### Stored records
::::
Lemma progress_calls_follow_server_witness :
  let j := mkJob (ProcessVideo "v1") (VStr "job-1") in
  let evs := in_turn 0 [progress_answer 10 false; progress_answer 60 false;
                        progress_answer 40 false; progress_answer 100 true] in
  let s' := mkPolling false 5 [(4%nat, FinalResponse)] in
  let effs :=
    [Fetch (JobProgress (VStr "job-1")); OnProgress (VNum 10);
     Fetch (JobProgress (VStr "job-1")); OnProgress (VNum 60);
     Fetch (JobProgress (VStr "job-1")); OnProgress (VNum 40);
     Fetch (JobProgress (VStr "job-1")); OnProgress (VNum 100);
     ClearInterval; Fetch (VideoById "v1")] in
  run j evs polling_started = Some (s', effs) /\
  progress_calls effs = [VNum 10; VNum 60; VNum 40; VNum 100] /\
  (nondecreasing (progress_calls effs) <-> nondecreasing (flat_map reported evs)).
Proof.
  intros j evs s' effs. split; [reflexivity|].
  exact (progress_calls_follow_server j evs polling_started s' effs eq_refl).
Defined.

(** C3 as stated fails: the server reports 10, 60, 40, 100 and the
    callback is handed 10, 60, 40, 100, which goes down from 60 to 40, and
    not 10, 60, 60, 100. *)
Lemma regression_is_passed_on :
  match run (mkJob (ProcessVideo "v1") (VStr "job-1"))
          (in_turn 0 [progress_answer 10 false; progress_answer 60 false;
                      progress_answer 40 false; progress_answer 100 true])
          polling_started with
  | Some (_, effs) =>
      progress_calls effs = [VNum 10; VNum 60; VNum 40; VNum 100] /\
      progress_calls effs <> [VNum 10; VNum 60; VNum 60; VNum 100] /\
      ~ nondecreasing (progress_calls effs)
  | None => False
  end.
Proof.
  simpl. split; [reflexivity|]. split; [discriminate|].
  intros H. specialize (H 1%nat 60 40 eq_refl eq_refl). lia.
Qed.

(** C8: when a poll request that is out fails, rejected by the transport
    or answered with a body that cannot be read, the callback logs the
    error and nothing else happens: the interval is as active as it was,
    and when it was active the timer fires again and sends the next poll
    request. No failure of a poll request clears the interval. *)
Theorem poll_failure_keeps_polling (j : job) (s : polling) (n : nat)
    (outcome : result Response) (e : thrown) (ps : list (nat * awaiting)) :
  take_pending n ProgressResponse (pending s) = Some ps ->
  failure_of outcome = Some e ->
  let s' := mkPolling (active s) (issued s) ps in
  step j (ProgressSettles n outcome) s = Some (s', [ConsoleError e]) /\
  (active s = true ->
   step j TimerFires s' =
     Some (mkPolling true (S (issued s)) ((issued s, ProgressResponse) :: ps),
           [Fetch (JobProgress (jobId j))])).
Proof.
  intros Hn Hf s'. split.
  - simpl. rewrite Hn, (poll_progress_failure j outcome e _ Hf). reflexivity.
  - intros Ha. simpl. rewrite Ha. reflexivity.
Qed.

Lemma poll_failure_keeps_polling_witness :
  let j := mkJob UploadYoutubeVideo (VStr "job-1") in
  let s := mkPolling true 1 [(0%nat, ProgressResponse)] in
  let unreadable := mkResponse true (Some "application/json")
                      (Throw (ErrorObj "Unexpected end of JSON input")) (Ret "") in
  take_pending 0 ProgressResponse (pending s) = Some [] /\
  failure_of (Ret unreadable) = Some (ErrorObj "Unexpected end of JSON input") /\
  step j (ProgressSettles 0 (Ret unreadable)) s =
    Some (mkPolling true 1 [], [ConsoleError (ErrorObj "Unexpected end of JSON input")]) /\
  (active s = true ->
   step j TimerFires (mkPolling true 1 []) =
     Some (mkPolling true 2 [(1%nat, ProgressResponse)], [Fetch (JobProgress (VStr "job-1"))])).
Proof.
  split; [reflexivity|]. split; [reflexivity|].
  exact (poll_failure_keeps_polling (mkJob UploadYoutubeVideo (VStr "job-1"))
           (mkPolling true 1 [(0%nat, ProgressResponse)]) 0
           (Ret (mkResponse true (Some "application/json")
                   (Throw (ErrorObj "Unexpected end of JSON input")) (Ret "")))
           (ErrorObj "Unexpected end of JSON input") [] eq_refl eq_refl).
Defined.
::::
Across all of the records above, how many lines include the string "TimerFires"? Answer with one number only.

2